A few days ago, I took the train into downtown Oakland to meet a friend for coffee. Usually, I’m running just on time or, too often, five minutes late. On this particular day, I happened to arrive 45 minutes early.
Having arrived, my natural disposition was to find the nearest coffee shop, plug in my computer and get some work done. However, on this beautiful Bay Area afternoon, I felt like what I needed most was to simply stand still for a while.
Here’s what happened…
As I was finishing up a sausage from Top Dog, I was spotted by one of the most emaciated, beautiful little Asian men I have ever seen. When he started to walk toward me, I thought to myself, “Of course! He comes to the only person standing still in the entire area.” As he continued to stumble toward me, I heard what I had just thought and took a look around. I was, indeed, the only person out of the hundreds within eye-shot that was standing still.

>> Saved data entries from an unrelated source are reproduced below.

(** * merezhka: the self-thread reconstruction of [fetch_thread], the
    status/context fetcher, the route-parameter fallbacks of [Threads] and the
    URL interpreter of [Home], embedded from [src/main.rs]. *)

From Stdlib Require Import String List Lia Permutation Bool Ascii.
Import ListNotations.
Open Scope string_scope.

(** ** Data model (lines 8-26) *)

Module Account.
(** [struct Account { id, username, display_name }] *)
Record t := mk {
    id : string;
    username : string;
    display_name : string
  }.
End Account.

Module Status.
(** [struct Status { id, in_reply_to_id: Option<String>, account, content }] *)
Record t := mk {
    id : string;
    in_reply_to_id : option string;
    account : Account.t;
    content : string
  }.
End Status.

Module Context.
(** [struct Context { descendants: Vec<Status> }] *)
Record t := mk {
    descendants : list Status.t
  }.
End Context.

(** ** The reconstruction loop of [fetch_thread] (lines 50-70) *)

Module Thread.

(** [thread.last()]: [None] on an empty vector. *)
Fixpoint last_opt {A} (l : list A) : option A :=
  match l with
  | [] => None
  | [x] => Some x
  | _ :: l' => last_opt l'
  end.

Decision time, do I avert eye contact so that I can stand still somewhere else or do I continue to stand still and let what will happen, happen?
I stood still.
He was just taller than my belly button, covered in soiled clothes, and wearing a whispy beard. I read both desperation and relief in his eyes as he gathered the courage to speak to the only person who wasn’t walking away from him.
“I’m hungry,” he wheezed with what I thought to be the last ounce of energy available in his 90 pound body.

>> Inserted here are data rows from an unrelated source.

(** * Curiosity Explorer: the session manager of [curiosity_agent.py]

    A shallow embedding of the credential resolver, the dialogue history,
    the answer pipeline ([ask]), the speech path ([speak],
    [_clean_for_speech]) and the command loop ([run], [main]), followed by
    the properties of the specification that are stated about them. *)

From Stdlib Require Import NArith ZArith Ascii String Lia.
From stdpp Require Import base list gmap.

Local Open Scope N_scope.

(** ** Python strings

    A Python [str] is a sequence of Unicode code points: the pictograph
    ranges of the sanitizer and the whitespace class are sets of code
    points, so a string is a list of them. *)

Module PyStr.

Definition pystr := list N.

(** An ASCII literal of the source, as code points. *)
Fixpoint of_ascii (s : string) : pystr :=
  match s with
  | EmptyString => []
  | String c s' => N_of_ascii c :: of_ascii s'
  end.

Definition in_range (lo hi c : N) : bool := (lo <=? c) && (c <=? hi).

(** [str.isspace] on one code point, also the class [\s] of [re] on
    [str] patterns: the white space of the Unicode database. *)
Definition isspace (c : N) : bool :=
  in_range 0x09 0x0D c || in_range 0x1C 0x20 c
  || (c =? 0x85) || (c =? 0xA0) || (c =? 0x1680)
  || in_range 0x2000 0x200A c
  || (c =? 0x2028) || (c =? 0x2029) || (c =? 0x202F)
  || (c =? 0x205F) || (c =? 0x3000).

Fixpoint lstrip (s : pystr) : pystr :=
  match s with
  | [] => []
  | c :: s' => if isspace c then lstrip s' else s
  end.

Definition rstrip (s : pystr) : pystr := rev (lstrip (rev s)).

(** [s.strip()] *)
Definition strip (s : pystr) : pystr := rstrip (lstrip s).

(** Truth value of a string: [""] is false. *)
Definition truthy (s : pystr) : bool :=
  match s with [] => false | _ :: _ => true end.

(** [l[start:]] with Python's treatment of a negative or too large
    [start]. *)
Definition slice_from {A} (start : Z) (l : list A) : list A :=
  let len := Z.of_nat (length l) in
  let lo := if (start <? 0)%Z then Z.max (len + start) 0
            else Z.min start len in
  drop (Z.to_nat lo) l.

(** [l[:stop]] likewise. *)
Definition slice_to {A} (stop : Z) (l : list A) : list A :=
  let len := Z.of_nat (length l) in
  let hi := if (stop <? 0)%Z then Z.max (len + stop) 0
            else Z.min stop len in
  take (Z.to_nat hi) l.

(** [str.lower] restricted to strings whose cased characters are ASCII;
    the loop itself is stated for any lowering function. *)
Definition ascii_lower_char (c : N) : N :=
  if in_range 65 90 c then c + 32 else c.

Definition ascii_lower (s : pystr) : pystr := map ascii_lower_char s.

End PyStr.

Import PyStr.

(** ** The fragment of [re] the sanitizer uses

    Every pattern of [_clean_for_speech] is a sequence of character
    classes, each taken once, optionally ([?]) or one or more times ([+],
    greedy), with at most one capturing group around a single class.  The
    matcher is the backtracking one of [re]: a repeated or optional item
    takes as much as it can and gives characters back only when the rest
    of the pattern fails. *)

Module Re.

Inductive quantifier := Once | Optional | OneOrMore.

Record item := Item {
  accepts : N -> bool;
  quant : quantifier;
  group : bool
}.

Definition pattern := list item.

(** A class under [+]: at least one character of the class, then as
    many more as there are, and one fewer each time what follows
    ([and_then], given the text taken and the text left) fails. *)
Fixpoint greedy (cls : N -> bool)
    (and_then : pystr -> pystr -> option (pystr * pystr))
    (taken s : pystr) {struct s} : option (pystr * pystr) :=
  match s with
  | c :: s' =>
    if cls c then
      match greedy cls and_then (taken ++ [c]) s' with
      | Some r => Some r
      | None => and_then (taken ++ [c]) s'
      end
    else None
  | [] => None
  end.

(** [match_here p s]: match [p] at the start of [s]; the text of group 1
    and what is left of [s]. *)
Fixpoint match_here (p : pattern) (s : pystr) {struct p}
  : option (pystr * pystr) :=
  match p with
  | [] => Some ([], s)
  | it :: p' =>
    let then_rest (taken rest : pystr) :=
      match match_here p' rest with
      | Some (g, r) => Some (if group it then taken else g, r)
      | None => None
      end in
    match quant it with
    | Once =>
      match s with
      | c :: s' => if accepts it c then then_rest [c] s' else None
      | [] => None
      end
    | Optional =>
      match s with
      | c :: s' =>
        if accepts it c then
          match then_rest [c] s' with
          | Some r => Some r
          | None => then_rest [] s
          end
        else then_rest [] s
      | [] => then_rest [] s
      end
    | OneOrMore => greedy (accepts it) then_rest [] s
    end
  end.

(** A replacement template: literal characters and [\1]. *)
Inductive piece := Lit (c : N) | Group1.

Definition expand (repl : list piece) (g : pystr) : pystr :=
  flat_map (fun x => match x with Lit c => [c] | Group1 => g end) repl.

(** [re.sub]: scan from the left, replace each match found and resume
    after it; [skip] counts the characters of the current match that are
    still to be passed over. *)
Fixpoint sub_scan (p : pattern) (repl : list piece) (skip : nat)
    (s : pystr) : pystr :=
  match s with
  | [] =>
    match skip, match_here p [] with
    | O, Some (g, _) => expand repl g
    | _, _ => []
    end
  | c :: s' =>
    match skip with
    | S k => sub_scan p repl k s'
    | O =>
      match match_here p s with
      | Some (g, rest) =>
        match (length s - length rest)%nat with
        | O => expand repl g ++ c :: sub_scan p repl 0 s'
        | S k => expand repl g ++ sub_scan p repl k s'
        end
      | None => c :: sub_scan p repl 0 s'
      end
    end
  end.

Definition sub (p : pattern) (repl : list piece) (s : pystr) : pystr :=
  sub_scan p repl 0 s.

(** Items. *)
Definition chr (c : N) : item := Item (N.eqb c) Once false.
Definition opt (c : N) : item := Item (N.eqb c) Optional false.
Definition many (cls : N -> bool) : item := Item cls OneOrMore false.
Definition many_captured (cls : N -> bool) : item := Item cls OneOrMore true.
Definition literal (s : string) : pattern := map chr (of_ascii s).

(** The pattern begins with an item that must take a character. *)
Definition starts_mandatory (p : pattern) : bool :=
  match p with
  | it :: _ => match quant it with Optional => false | _ => true end
  | [] => false
  end.

Definition non_space (c : N) : bool := negb (isspace c).
Definition other_than (x c : N) : bool := negb (c =? x).

End Re.

Import Re.

(** ** [CuriosityAgent._clean_for_speech] *)

(** The character class of [emoji_pattern]. *)
Definition emoji_class (c : N) : bool :=
  in_range 0x1F300 0x1F9FF c
  || in_range 0x2600 0x26FF c
  || in_range 0x2700 0x27BF c.

Definition emoji_pattern : pattern := [many emoji_class].

(** [https?://\S+] *)
Definition http_url : pattern :=
  literal "http" ++ [opt 115 (* s *)] ++ literal "://" ++ [many non_space].

(** [www\.\S+] *)
Definition www_url : pattern := literal "www." ++ [many non_space].

(** [\[([^\]]+)\]\([^)]+\)] *)
Definition markdown_link : pattern :=
  [chr 91 (* [ *); many_captured (other_than 93 (* ] *)); chr 93; chr 40 (* ( *);
   many (other_than 41 (* ) *)); chr 41].

(** [\s+] *)
Definition whitespace_run : pattern := [many isspace].

Definition _clean_for_speech (text : pystr) : pystr :=
  let text := sub emoji_pattern [] text in
  let text := sub http_url [] text in
  let text := sub www_url [] text in
  let text := sub markdown_link [Group1] text in
  strip (sub whitespace_run [Lit 32] text).

(** ** Session data *)

Inductive role := system | user | assistant.

(** A message dictionary [{"role": ..., "content": ...}]. *)
Record message := Message { msg_role : role; content : pystr }.

(** What a call that may raise gives back; [Raised] carries [str(e)]. *)
Inductive outcome (A : Type) :=
  | Returned (a : A)
  | Raised (diagnostic : pystr).
Arguments Returned {A} a.
Arguments Raised {A} diagnostic.

(** What the microphone and the transcription service give [listen]. *)
Inductive heard :=
  | Recognized (text : pystr)
  | WaitTimeoutError
  | UnknownValueError
  | RequestError (diagnostic : pystr)
  | OtherError (processing : bool) (diagnostic : pystr).

(** Lines the program prints. *)
Inductive output :=
  | ConfigWarning (diagnostic : pystr)
  | Banner
  | Prompt
  | Farewell
  | StartingFresh
  | VoiceMuted
  | VoiceUnmuted
  | Thinking
  | Answer (text : pystr)
  | VoiceUnavailable (diagnostic : pystr)
  | VoiceInputNotAvailable
  | Listening
  | Processing
  | YouSaid (text : pystr)
  | NoSpeechDetected
  | CouldNotUnderstand
  | SpeechServiceError (diagnostic : pystr)
  | ListenError (diagnostic : pystr)
  | KeyNotFound
  | KeyPrompt
  | Bye
  | KeySaved
  | SaveWarning (diagnostic : pystr)
  | ErrorLine
  | ByeInterrupted.

(** What the program does to the outside, in order. *)
Inductive event :=
  | Printed (o : output)
  | CompletionCall (messages : list message)
  | SpeechCall (input : pystr)
  | Playback
  | Transcription
  | ConfigWrite (key : pystr).

Definition is_completion_call (e : event) : bool :=
  match e with CompletionCall _ => true | _ => false end.

Definition is_speech_call (e : event) : bool :=
  match e with SpeechCall _ => true | _ => false end.

Definition is_remote_call (e : event) : bool :=
  match e with
  | CompletionCall _ | SpeechCall _ | Transcription => true
  | _ => false
  end.

(** The collaborators the session consumes.  Each remote service answers
    as a function of everything that happened before the call, so no
    behaviour of a service is excluded. *)
Class Collaborators := {
  (** [str.lower] *)
  lower : pystr -> pystr;
  (** The class constant [CuriosityAgent.SYSTEM_PROMPT]. *)
  SYSTEM_PROMPT : pystr;
  SPEECH_RECOGNITION_AVAILABLE : bool;
  (** [client.chat.completions.create(...)] up to
      [response.choices[0].message.content]. *)
  chat_completions_create : list event -> list message -> outcome pystr;
  (** [client.audio.speech.create(...)] and the write of the audio file. *)
  audio_speech_create : list event -> pystr -> outcome unit;
  (** [recognizer.listen] followed by [recognizer.recognize_google]. *)
  transcribe : list event -> heard;
  (** Whether [open(CONFIG_FILE, 'w')] and [json.dump] go through. *)
  config_write : list event -> outcome unit
}.

(** ** The configuration record *)

(** The value stored under a key of the JSON object. *)
Inductive field_value :=
  | FString (s : pystr)
  | FOther.     (* null, a number, a boolean, a list, an object *)

Inductive config_file :=
  | NoFile                                   (* [CONFIG_FILE.exists()] is false *)
  | Unreadable (diagnostic : pystr)          (* [open] or [json.load] raises *)
  | NotAnObject (diagnostic : pystr)         (* JSON that is no object: no [.get] *)
  | Object (d : gmap pystr field_value).

Definition openai_api_key : pystr := of_ascii "openai_api_key".

(** [str(e)] of the [AttributeError] for [.strip()] on a value that is no
    string; only printed in the warning. *)
Definition no_strip : pystr := of_ascii "object has no attribute 'strip'".

Definition load_api_key_from_config (cfg : config_file) (log : list event)
  : option pystr * list event :=
  match cfg with
  | NoFile => (None, log)
  | Unreadable e | NotAnObject e => (None, log ++ [Printed (ConfigWarning e)])
  | Object d =>
    match default (FString []) (d !! openai_api_key) with
    | FString s =>
      let key := strip s in
      if truthy key then (Some key, log) else (None, log)
    | FOther => (None, log ++ [Printed (ConfigWarning no_strip)])
    end
  end.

I paused, waiting for him to ask for money but the question never came. The silence of the brief moments that followed impressed on me the privilege I had to do something about his hunger.
“What are you hungry for?” I asked.
“How about something from over there?” he responded, nodding beyond me to a soup and salad bar.

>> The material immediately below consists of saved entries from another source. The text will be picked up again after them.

(** * Hidden Gems: the place resolution pipeline

    A shallow embedding of the handlers of the [App] component
    (local match, AI search, directory geocoding, generic fallback,
    suggestion selection, viewport area discovery, toggle-visited) and of
    the geocoding helpers of [AddLocationModal], with the properties the
    specification states about them.

    Conventions.
    - A JavaScript [number] is an IEEE 754 binary64 value: Rocq's primitive
      [float].
    - A JavaScript string is a sequence of code units; the model uses
      [string] (code units 0..255, that is Latin-1).
    - An optional field is an [option]; [None] stands for an absent field
      ([undefined]) and, where the code only tests the field for presence,
      for [null] as well.
    - Remote bodies are typed after the interfaces and schemas the source
      declares for them. Where a handler's control flow depends on a field
      being absent, [null] or of another JSON type, the model says so at the
      type of that body; a value of another type that a handler would only
      copy into a record of types.ts is outside the model.
    - A handler is a computation in the monad [M]: it reads and writes the
      component state, appends to a chronological trace of observable events
      (remote calls, alerts, console output) and may throw. *)

From Stdlib Require Import Bool List Arith NArith ZArith Lia Permutation.
From Stdlib Require Import Ascii String DecimalString.
From Stdlib Require Import Floats.
Import ListNotations.

Open Scope list_scope.
Open Scope string_scope.

#[local] Set Warnings "-inexact-float".

(* ================================================================== *)
(** ** Host builtins on strings and numbers *)
(* ================================================================== *)

Module Js.

(** [String.prototype.toLowerCase] on Latin-1 code units: A-Z and the
    accented capitals 192..222 (except the multiplication sign 215). *)
Definition isUpper (c : ascii) : bool :=
  let n := N_of_ascii c in
  ((65 <=? n) && (n <=? 90) || (192 <=? n) && (n <=? 222) && negb (n =? 215))%N.

Definition lowerChar (c : ascii) : ascii :=
  if isUpper c then ascii_of_N (N_of_ascii c + 32) else c.

Fixpoint toLowerCase (s : string) : string :=
  match s with
  | EmptyString => EmptyString
  | String c r => String (lowerChar c) (toLowerCase r)
  end.

(** [String.prototype.startsWith] and [String.prototype.includes]. *)
Fixpoint startsWith (s p : string) {struct p} : bool :=
  match p, s with
  | EmptyString, _ => true
  | String _ _, EmptyString => false
  | String a p', String b s' => Ascii.eqb a b && startsWith s' p'
  end.

Fixpoint includes (s sub : string) : bool :=
  startsWith s sub ||
  match s with
  | EmptyString => false
  | String _ r => includes r sub
  end.

(** [String.prototype.trim]: white space is TAB, LF, VT, FF, CR, SPACE and
    NBSP among the code units below 256. *)
Definition isWhiteSpace (c : ascii) : bool :=
  let n := N_of_ascii c in
  ((9 <=? n) && (n <=? 13) || (n =? 32) || (n =? 160))%N.

Fixpoint trimStart (s : string) : string :=
  match s with
  | EmptyString => EmptyString
  | String c r => if isWhiteSpace c then trimStart r else s
  end.

Definition reverse (s : string) : string :=
  string_of_list_ascii (rev (list_ascii_of_string s)).

Definition trim (s : string) : string :=
  reverse (trimStart (reverse (trimStart s))).

(** [s.split(sep)[0]]: the code units before the first separator. *)
Fixpoint splitFirst (sep : ascii) (s : string) : string :=
  match s with
  | EmptyString => EmptyString
  | String c r => if Ascii.eqb c sep then EmptyString else String c (splitFirst sep r)
  end.

(** The regular expression [/\d{6}/]: [\d] is one of 0..9. [matchDigits6 s]
    is [s.match(/\d{6}/)] reduced to its element 0: the leftmost six
    consecutive digits, or [None] when [match] returns [null]. *)
Definition isDigit (c : ascii) : bool :=
  let n := N_of_ascii c in ((48 <=? n) && (n <=? 57))%N.

Fixpoint takeDigits (k : nat) (s : string) : option string :=
  match k with
  | O => Some EmptyString
  | S k' =>
      match s with
      | EmptyString => None
      | String c r =>
          if isDigit c then option_map (String c) (takeDigits k' r) else None
      end
  end.

Fixpoint matchDigits6 (s : string) : option string :=
  match takeDigits 6 s with
  | Some t => Some t
  | None =>
      match s with
      | EmptyString => None
      | String _ r => matchDigits6 r
      end
  end.

(** Truthiness ([ToBoolean]) of a string, of a number, and of optional
    values of either kind. *)
Definition truthyStr (s : string) : bool := negb (String.eqb s EmptyString).

Definition truthyNum (x : float) : bool :=
  negb (PrimFloat.is_nan x) && negb (PrimFloat.is_zero x).

Definition truthyOpt {A} (t : A -> bool) (o : option A) : bool :=
  match o with
  | Some a => t a
  | None => false
  end.

(** [a || b] where [a] is an optional string and [b] a string. *)
Definition orStr (a : option string) (b : string) : string :=
  match a with
  | Some s => if truthyStr s then s else b
  | None => b
  end.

“Let’s go.” I said, gesturing with my head and neck in much the same way.
In we walked, a healthy 6’1” young man and his…what was he? Was he my friend, a stranger…? It seemed that everyone in the restaurant was asking the same question: “What is he?” What’s more, I read the staff of the restaurant wondering, “Who is he with?” and “He’d better not steal anything from us!”
I just stood by him, fascinated by what he did…
Rather than taking the biggest “to-go” container that he could, he reached out his crooked little hands and took the smallest one available. Then, meticulously, he selected the tiniest portions of what, I’m sure, were his favorite delicacies: watermelon, strawberries, pasta salad, avocado, cucumber…
Satisfied with his selections, he closed the clear, plastic box up and looked into my eyes. I saw gratitude and hope. He didn’t say anything…he just stood by me waiting for me to make the next move.
“Something to drink?” I asked knowing that he had missed the four massive refrigerators boasting a broad selection of flavored beverages.
Slowly, he walked over and was instantly dwarfed by coolers. He seemed a bit overwhelmed. Perhaps that was due to the burden of choice or perhaps it was because he had a choice…
He chose an orange one and cautiously returned to my side. Together, we approached the cashier who I had noticed as being most suspicious of the goings-on.
“We’ll settle up!” I said, pulling my wallet from my back pocket.
“Is this all?” she asked, no doubt with a series of questions running through her mind.
“This is all.” I returned as I gazed at the tiny meal in the weathered hands of a friend I may never see again.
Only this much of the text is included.